__Task material__
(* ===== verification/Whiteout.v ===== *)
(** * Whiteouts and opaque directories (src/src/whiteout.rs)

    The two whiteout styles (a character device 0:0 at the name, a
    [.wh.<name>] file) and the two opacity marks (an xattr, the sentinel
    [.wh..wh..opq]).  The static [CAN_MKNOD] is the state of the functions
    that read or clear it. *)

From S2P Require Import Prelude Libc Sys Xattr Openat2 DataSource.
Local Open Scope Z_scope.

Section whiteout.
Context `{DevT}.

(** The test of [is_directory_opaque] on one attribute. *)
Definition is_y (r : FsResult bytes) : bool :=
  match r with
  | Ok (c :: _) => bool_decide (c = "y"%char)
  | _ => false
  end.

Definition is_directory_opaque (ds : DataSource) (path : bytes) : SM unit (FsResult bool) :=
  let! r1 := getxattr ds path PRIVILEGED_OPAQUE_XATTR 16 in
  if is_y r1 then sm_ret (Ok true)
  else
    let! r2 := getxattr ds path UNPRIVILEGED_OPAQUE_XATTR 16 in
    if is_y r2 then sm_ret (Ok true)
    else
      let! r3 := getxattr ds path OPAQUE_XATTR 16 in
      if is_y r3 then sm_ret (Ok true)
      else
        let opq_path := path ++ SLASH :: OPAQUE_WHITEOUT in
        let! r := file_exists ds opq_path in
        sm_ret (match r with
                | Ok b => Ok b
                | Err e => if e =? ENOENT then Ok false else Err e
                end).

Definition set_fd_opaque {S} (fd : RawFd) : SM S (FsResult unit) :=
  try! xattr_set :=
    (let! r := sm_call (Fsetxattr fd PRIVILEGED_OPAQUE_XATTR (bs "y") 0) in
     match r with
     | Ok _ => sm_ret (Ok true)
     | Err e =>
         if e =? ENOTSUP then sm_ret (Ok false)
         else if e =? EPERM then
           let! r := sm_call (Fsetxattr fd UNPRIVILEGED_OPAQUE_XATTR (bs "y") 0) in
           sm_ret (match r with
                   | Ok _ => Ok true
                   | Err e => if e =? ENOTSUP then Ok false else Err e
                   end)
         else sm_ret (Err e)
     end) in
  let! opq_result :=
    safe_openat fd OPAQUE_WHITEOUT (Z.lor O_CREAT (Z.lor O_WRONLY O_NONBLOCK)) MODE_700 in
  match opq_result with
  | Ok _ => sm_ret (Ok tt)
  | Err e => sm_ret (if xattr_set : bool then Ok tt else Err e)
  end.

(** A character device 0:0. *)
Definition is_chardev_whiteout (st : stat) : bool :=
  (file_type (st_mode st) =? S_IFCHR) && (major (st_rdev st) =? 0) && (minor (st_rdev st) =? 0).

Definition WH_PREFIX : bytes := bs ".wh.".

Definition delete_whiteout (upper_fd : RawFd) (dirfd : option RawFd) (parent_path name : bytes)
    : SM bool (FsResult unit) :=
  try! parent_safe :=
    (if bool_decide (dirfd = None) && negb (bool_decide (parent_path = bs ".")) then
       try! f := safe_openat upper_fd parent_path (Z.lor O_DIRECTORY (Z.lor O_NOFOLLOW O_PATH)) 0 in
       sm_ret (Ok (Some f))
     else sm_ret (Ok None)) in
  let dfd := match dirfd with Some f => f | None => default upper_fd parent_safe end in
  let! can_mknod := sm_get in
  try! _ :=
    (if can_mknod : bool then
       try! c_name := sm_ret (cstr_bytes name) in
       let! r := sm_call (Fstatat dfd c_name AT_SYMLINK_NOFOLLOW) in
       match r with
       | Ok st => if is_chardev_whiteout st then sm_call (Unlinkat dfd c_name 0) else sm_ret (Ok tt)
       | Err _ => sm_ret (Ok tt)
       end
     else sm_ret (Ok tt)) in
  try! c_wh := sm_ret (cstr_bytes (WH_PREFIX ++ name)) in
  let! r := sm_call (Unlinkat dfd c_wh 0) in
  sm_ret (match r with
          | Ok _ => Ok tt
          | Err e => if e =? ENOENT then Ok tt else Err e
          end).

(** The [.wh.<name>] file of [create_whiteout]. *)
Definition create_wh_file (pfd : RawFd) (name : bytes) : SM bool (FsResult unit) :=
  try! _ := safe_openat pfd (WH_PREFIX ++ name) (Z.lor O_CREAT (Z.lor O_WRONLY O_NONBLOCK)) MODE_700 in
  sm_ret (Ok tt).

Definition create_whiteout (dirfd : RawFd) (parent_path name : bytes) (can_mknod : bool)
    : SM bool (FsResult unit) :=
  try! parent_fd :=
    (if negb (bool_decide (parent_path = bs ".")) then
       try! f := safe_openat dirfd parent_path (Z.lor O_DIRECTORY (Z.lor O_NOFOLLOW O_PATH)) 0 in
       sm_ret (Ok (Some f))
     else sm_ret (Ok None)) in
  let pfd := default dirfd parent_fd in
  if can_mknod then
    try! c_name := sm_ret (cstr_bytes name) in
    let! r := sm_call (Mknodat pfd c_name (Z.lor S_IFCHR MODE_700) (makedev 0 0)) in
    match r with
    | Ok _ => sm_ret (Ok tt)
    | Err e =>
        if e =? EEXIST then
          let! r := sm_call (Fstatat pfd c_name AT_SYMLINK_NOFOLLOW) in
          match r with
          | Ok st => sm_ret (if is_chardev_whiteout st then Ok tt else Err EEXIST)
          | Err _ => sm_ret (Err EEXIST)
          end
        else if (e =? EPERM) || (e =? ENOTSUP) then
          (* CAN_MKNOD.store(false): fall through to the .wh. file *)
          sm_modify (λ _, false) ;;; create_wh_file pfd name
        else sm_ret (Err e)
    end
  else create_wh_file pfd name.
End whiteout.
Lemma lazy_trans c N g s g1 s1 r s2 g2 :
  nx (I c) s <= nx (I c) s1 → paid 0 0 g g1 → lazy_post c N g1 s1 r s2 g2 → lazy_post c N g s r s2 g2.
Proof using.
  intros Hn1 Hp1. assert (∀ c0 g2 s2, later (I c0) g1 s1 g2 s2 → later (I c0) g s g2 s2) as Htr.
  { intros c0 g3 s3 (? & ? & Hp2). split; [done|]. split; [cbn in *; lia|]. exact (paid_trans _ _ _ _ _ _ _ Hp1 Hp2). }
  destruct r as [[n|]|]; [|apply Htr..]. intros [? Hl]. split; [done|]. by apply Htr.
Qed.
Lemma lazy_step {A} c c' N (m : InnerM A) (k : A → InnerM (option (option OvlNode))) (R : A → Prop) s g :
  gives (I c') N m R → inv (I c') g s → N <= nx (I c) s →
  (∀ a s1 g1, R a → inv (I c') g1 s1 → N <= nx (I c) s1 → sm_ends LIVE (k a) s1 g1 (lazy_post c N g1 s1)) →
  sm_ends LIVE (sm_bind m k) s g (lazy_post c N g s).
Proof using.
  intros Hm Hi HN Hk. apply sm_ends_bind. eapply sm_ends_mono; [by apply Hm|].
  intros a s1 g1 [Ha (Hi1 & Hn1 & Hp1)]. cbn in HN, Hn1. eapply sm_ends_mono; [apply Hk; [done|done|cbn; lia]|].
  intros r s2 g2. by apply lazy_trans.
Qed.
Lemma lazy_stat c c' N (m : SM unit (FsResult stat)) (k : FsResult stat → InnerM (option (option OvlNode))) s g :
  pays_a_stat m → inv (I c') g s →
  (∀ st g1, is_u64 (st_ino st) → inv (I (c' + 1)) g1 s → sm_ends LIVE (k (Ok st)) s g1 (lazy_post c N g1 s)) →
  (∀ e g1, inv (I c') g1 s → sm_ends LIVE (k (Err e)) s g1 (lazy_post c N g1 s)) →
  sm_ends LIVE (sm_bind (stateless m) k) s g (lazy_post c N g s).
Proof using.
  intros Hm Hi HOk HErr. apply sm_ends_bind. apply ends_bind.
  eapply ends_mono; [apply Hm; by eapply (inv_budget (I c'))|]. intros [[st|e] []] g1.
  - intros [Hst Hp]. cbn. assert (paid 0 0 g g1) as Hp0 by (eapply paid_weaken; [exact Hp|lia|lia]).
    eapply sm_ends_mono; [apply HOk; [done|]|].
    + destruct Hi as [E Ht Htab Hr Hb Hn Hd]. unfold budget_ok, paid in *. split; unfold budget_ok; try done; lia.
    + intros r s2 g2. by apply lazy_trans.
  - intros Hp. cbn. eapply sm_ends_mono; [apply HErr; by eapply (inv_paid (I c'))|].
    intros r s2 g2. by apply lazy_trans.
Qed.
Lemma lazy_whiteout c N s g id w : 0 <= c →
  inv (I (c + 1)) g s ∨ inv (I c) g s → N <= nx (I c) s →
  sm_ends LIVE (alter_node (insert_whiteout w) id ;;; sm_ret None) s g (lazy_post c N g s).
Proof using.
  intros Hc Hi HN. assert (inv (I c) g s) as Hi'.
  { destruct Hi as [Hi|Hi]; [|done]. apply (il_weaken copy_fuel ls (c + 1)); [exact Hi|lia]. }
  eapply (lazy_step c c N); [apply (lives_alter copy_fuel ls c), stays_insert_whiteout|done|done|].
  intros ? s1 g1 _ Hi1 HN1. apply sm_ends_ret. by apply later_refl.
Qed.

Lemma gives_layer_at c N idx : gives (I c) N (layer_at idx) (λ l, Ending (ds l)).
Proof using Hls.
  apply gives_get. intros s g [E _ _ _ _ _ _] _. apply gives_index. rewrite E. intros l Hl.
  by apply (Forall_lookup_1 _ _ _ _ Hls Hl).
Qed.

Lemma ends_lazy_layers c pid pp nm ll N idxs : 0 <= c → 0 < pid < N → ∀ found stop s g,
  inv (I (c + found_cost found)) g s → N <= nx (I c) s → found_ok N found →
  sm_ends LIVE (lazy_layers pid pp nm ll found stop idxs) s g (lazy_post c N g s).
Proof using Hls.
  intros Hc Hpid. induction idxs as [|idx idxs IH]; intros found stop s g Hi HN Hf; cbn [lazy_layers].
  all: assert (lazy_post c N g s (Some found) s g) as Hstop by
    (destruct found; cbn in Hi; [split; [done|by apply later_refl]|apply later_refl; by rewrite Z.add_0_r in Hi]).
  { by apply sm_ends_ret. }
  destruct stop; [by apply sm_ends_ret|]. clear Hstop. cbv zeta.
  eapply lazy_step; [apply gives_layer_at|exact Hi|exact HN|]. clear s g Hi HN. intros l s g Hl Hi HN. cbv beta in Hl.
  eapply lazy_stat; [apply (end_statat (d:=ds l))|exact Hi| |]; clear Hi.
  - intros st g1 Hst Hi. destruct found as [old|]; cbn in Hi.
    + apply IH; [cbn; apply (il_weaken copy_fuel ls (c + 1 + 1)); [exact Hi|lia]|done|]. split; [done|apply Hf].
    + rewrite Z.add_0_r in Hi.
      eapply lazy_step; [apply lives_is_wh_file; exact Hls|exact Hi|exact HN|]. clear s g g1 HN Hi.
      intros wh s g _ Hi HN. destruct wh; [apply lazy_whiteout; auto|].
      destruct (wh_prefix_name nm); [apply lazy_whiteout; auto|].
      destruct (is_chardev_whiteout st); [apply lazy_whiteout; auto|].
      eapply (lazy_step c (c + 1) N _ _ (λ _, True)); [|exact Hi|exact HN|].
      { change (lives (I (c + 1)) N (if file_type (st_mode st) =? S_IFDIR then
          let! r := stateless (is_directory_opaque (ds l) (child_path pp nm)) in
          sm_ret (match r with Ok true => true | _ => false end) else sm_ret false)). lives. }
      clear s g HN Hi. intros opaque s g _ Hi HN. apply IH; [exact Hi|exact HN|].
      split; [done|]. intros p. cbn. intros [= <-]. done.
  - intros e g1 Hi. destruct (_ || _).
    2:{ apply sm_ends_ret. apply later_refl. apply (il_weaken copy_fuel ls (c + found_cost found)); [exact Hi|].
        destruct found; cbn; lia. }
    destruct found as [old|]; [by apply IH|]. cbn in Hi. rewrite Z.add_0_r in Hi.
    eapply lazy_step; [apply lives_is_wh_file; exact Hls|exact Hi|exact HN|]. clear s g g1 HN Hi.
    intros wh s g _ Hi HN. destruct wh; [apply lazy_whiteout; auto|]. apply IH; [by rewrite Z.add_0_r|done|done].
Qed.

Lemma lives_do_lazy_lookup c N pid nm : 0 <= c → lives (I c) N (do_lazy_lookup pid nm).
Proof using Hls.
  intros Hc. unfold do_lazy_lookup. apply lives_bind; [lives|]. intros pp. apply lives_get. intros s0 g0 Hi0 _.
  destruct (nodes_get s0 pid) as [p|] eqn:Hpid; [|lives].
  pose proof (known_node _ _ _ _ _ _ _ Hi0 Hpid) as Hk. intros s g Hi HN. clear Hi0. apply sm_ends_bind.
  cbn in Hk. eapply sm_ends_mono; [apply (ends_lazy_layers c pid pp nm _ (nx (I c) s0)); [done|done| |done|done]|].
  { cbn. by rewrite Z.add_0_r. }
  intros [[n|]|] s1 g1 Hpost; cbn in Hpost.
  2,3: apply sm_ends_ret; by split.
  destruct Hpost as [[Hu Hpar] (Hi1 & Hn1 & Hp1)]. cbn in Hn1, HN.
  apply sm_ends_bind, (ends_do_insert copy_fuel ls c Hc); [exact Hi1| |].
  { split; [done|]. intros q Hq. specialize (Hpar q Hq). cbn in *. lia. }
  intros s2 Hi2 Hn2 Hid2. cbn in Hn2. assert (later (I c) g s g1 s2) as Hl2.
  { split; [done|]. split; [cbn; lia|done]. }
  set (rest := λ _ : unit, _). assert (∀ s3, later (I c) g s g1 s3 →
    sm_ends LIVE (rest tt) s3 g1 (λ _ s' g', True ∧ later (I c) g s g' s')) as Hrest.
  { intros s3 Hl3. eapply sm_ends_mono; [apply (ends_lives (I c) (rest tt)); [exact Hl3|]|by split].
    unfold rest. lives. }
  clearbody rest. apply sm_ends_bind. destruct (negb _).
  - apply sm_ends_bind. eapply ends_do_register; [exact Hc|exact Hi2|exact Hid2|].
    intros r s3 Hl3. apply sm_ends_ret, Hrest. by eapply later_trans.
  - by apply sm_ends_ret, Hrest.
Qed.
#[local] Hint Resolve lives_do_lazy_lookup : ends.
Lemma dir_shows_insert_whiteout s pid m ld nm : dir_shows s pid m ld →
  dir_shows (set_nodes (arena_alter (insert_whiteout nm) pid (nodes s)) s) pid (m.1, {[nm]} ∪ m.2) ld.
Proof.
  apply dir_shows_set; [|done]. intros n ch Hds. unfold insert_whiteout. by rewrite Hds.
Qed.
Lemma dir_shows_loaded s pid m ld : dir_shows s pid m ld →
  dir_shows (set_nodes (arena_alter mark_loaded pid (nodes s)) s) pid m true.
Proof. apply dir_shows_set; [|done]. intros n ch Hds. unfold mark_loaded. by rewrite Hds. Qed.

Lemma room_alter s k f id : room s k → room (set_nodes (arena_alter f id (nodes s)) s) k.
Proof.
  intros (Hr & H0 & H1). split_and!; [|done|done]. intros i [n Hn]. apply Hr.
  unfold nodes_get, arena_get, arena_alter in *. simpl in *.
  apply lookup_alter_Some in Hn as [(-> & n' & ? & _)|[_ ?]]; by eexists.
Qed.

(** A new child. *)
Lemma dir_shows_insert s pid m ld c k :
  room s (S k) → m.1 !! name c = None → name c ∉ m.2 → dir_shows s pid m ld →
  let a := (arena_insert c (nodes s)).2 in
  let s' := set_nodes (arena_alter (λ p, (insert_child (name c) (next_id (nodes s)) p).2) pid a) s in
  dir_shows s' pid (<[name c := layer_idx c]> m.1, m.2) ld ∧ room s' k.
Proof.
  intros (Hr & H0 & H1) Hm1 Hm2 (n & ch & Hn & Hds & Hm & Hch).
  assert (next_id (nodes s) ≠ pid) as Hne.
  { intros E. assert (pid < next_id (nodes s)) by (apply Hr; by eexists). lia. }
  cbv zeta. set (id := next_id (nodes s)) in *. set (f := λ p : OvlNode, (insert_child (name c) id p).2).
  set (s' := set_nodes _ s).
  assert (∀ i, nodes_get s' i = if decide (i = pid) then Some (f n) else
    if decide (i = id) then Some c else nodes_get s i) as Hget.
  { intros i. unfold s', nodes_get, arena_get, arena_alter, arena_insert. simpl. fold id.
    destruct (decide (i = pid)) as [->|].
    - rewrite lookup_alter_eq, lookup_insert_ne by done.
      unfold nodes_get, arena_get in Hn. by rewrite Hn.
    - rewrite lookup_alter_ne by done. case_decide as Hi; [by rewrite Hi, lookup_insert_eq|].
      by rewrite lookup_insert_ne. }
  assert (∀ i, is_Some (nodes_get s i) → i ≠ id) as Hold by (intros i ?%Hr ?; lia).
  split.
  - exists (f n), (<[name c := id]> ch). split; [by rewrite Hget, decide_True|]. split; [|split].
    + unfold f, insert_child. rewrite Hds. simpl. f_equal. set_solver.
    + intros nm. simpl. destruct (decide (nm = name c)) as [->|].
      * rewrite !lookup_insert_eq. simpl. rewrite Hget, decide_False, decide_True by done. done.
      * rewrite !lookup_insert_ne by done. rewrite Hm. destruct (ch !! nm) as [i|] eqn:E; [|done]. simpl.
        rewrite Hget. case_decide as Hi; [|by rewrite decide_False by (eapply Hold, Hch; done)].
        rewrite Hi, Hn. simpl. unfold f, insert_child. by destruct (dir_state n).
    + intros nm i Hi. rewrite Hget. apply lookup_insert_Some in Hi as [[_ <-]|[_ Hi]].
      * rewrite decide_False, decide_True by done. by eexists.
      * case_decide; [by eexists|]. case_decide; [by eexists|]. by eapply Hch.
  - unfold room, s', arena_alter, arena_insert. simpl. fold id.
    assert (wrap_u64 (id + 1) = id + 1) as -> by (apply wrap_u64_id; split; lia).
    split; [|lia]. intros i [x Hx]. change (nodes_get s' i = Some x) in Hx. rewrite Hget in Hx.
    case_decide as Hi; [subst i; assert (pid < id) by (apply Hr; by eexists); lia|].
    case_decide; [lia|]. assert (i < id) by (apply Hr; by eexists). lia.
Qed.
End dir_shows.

__Activity__
Look in the material above for the line with "clear s g HN" and the line with "Lemma dir_shows_insert_whiteout s", and transcribe exactly those lines and all lines between them, nothing more.

__Exercise result__
      clear s g HN Hi. intros opaque s g _ Hi HN. apply IH; [exact Hi|exact HN|].
      split; [done|]. intros p. cbn. intros [= <-]. done.
  - intros e g1 Hi. destruct (_ || _).
    2:{ apply sm_ends_ret. apply later_refl. apply (il_weaken copy_fuel ls (c + found_cost found)); [exact Hi|].
        destruct found; cbn; lia. }
    destruct found as [old|]; [by apply IH|]. cbn in Hi. rewrite Z.add_0_r in Hi.
    eapply lazy_step; [apply lives_is_wh_file; exact Hls|exact Hi|exact HN|]. clear s g g1 HN Hi.
    intros wh s g _ Hi HN. destruct wh; [apply lazy_whiteout; auto|]. apply IH; [by rewrite Z.add_0_r|done|done].
Qed.

Lemma lives_do_lazy_lookup c N pid nm : 0 <= c → lives (I c) N (do_lazy_lookup pid nm).
Proof using Hls.
  intros Hc. unfold do_lazy_lookup. apply lives_bind; [lives|]. intros pp. apply lives_get. intros s0 g0 Hi0 _.
  destruct (nodes_get s0 pid) as [p|] eqn:Hpid; [|lives].
  pose proof (known_node _ _ _ _ _ _ _ Hi0 Hpid) as Hk. intros s g Hi HN. clear Hi0. apply sm_ends_bind.
  cbn in Hk. eapply sm_ends_mono; [apply (ends_lazy_layers c pid pp nm _ (nx (I c) s0)); [done|done| |done|done]|].
  { cbn. by rewrite Z.add_0_r. }
  intros [[n|]|] s1 g1 Hpost; cbn in Hpost.
  2,3: apply sm_ends_ret; by split.
  destruct Hpost as [[Hu Hpar] (Hi1 & Hn1 & Hp1)]. cbn in Hn1, HN.
  apply sm_ends_bind, (ends_do_insert copy_fuel ls c Hc); [exact Hi1| |].
  { split; [done|]. intros q Hq. specialize (Hpar q Hq). cbn in *. lia. }
  intros s2 Hi2 Hn2 Hid2. cbn in Hn2. assert (later (I c) g s g1 s2) as Hl2.
  { split; [done|]. split; [cbn; lia|done]. }
  set (rest := λ _ : unit, _). assert (∀ s3, later (I c) g s g1 s3 →
    sm_ends LIVE (rest tt) s3 g1 (λ _ s' g', True ∧ later (I c) g s g' s')) as Hrest.
  { intros s3 Hl3. eapply sm_ends_mono; [apply (ends_lives (I c) (rest tt)); [exact Hl3|]|by split].
    unfold rest. lives. }
  clearbody rest. apply sm_ends_bind. destruct (negb _).
  - apply sm_ends_bind. eapply ends_do_register; [exact Hc|exact Hi2|exact Hid2|].
    intros r s3 Hl3. apply sm_ends_ret, Hrest. by eapply later_trans.
  - by apply sm_ends_ret, Hrest.
Qed.
#[local] Hint Resolve lives_do_lazy_lookup : ends.
Lemma dir_shows_insert_whiteout s pid m ld nm : dir_shows s pid m ld →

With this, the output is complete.